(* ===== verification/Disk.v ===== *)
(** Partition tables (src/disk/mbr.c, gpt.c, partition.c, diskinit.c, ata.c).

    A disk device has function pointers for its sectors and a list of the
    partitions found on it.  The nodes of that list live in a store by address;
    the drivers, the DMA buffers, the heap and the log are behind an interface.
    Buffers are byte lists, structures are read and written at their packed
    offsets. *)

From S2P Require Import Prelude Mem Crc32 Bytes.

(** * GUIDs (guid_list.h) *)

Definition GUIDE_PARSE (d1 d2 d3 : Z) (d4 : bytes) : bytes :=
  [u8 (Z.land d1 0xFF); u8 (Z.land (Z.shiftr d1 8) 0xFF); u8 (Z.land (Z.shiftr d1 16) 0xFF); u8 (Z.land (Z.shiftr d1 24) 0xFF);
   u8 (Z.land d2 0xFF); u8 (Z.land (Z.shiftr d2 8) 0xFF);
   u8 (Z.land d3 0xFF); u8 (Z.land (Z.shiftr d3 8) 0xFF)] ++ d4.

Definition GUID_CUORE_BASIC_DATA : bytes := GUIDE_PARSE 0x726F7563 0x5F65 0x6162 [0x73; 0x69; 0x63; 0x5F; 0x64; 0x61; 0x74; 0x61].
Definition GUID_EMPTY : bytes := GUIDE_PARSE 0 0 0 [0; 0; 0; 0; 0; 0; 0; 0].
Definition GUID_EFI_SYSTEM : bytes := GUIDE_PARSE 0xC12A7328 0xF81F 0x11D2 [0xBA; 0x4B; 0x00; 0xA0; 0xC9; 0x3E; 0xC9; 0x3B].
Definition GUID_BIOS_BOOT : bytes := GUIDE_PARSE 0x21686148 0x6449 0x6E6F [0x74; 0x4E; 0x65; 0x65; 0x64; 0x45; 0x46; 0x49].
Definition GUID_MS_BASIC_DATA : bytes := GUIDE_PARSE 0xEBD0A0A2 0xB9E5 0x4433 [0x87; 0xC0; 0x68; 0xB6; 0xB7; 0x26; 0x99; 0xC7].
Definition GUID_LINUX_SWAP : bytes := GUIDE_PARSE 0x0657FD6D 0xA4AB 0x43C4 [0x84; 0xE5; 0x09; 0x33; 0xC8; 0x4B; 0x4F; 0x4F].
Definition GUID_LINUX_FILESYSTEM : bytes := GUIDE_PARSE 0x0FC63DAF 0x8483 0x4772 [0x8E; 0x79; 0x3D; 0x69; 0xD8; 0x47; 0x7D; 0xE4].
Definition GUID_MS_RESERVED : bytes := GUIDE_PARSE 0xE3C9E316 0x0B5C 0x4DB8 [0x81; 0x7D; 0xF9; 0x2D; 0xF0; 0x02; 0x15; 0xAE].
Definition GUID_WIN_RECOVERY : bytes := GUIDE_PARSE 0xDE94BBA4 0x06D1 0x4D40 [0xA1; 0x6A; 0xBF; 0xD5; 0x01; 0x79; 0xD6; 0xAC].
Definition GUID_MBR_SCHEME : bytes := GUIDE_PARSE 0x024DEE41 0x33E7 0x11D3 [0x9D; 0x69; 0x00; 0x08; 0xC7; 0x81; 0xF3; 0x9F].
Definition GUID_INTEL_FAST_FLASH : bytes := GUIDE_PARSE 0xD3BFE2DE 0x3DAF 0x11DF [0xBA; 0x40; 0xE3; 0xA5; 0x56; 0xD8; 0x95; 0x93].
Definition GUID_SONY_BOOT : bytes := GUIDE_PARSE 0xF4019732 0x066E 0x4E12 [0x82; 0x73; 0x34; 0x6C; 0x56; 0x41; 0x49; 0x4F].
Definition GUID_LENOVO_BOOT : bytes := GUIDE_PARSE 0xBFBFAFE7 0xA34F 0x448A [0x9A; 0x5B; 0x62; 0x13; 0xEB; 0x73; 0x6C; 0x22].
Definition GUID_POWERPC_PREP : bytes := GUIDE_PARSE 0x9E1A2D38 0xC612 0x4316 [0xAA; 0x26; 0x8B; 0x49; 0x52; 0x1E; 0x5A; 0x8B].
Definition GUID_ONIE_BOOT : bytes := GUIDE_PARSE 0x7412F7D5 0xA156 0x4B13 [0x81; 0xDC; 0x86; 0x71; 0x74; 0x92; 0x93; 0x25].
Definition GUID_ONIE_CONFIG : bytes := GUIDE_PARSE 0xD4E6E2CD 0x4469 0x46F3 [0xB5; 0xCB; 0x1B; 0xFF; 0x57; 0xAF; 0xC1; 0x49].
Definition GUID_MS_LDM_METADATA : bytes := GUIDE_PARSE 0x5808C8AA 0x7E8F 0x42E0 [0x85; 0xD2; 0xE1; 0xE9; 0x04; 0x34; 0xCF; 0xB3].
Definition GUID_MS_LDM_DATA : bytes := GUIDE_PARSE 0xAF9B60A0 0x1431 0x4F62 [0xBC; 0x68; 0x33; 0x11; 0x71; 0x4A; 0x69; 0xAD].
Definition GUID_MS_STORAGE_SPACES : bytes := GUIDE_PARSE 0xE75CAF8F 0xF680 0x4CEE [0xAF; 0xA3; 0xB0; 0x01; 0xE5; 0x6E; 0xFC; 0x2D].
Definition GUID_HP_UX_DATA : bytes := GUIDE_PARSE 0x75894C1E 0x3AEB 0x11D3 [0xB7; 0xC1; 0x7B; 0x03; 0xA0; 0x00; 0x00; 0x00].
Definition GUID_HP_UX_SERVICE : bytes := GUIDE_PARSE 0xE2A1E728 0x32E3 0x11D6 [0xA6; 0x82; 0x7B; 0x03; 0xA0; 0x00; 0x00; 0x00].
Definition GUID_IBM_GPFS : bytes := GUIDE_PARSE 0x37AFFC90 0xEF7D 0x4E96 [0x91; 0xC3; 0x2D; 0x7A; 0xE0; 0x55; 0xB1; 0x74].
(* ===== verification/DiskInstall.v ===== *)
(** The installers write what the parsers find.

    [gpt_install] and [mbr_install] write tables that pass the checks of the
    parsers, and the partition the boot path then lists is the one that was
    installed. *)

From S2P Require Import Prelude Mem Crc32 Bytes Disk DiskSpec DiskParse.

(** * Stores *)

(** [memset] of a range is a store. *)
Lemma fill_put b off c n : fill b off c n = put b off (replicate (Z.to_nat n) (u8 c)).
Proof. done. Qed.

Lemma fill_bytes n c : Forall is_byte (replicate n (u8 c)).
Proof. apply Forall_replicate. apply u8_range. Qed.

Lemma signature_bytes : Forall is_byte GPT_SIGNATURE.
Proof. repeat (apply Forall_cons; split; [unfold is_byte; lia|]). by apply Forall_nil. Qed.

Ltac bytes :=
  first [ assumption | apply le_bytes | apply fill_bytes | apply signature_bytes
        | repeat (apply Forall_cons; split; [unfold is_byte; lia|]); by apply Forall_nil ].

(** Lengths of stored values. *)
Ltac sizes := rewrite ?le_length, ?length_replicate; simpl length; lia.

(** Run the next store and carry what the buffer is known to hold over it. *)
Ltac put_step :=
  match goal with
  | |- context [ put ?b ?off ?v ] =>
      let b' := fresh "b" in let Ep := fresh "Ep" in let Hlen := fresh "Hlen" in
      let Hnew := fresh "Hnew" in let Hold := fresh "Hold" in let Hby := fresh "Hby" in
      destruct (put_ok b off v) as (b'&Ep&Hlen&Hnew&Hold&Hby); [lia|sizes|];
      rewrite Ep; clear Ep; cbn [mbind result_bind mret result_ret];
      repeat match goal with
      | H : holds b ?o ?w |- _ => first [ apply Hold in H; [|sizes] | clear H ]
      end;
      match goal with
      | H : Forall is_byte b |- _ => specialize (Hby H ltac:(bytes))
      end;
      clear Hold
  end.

* * * * * * *

> _WHAT THE EXERCISE ASKS_: From the line containing "(** [memset] of a range is a store. *)" through the last line of the records above, reproduce every line exactly.

> _OUTPUT_:
(** [memset] of a range is a store. *)
Lemma fill_put b off c n : fill b off c n = put b off (replicate (Z.to_nat n) (u8 c)).
Proof. done. Qed.

Lemma fill_bytes n c : Forall is_byte (replicate n (u8 c)).
Proof. apply Forall_replicate. apply u8_range. Qed.

Lemma signature_bytes : Forall is_byte GPT_SIGNATURE.
Proof. repeat (apply Forall_cons; split; [unfold is_byte; lia|]). by apply Forall_nil. Qed.

Ltac bytes :=
  first [ assumption | apply le_bytes | apply fill_bytes | apply signature_bytes
        | repeat (apply Forall_cons; split; [unfold is_byte; lia|]); by apply Forall_nil ].

(** Lengths of stored values. *)
Ltac sizes := rewrite ?le_length, ?length_replicate; simpl length; lia.

(** Run the next store and carry what the buffer is known to hold over it. *)
Ltac put_step :=
  match goal with
  | |- context [ put ?b ?off ?v ] =>
      let b' := fresh "b" in let Ep := fresh "Ep" in let Hlen := fresh "Hlen" in
      let Hnew := fresh "Hnew" in let Hold := fresh "Hold" in let Hby := fresh "Hby" in
      destruct (put_ok b off v) as (b'&Ep&Hlen&Hnew&Hold&Hby); [lia|sizes|];
      rewrite Ep; clear Ep; cbn [mbind result_bind mret result_ret];
      repeat match goal with
      | H : holds b ?o ?w |- _ => first [ apply Hold in H; [|sizes] | clear H ]
      end;
      match goal with
      | H : Forall is_byte b |- _ => specialize (Hby H ltac:(bytes))
      end;
      clear Hold
  end.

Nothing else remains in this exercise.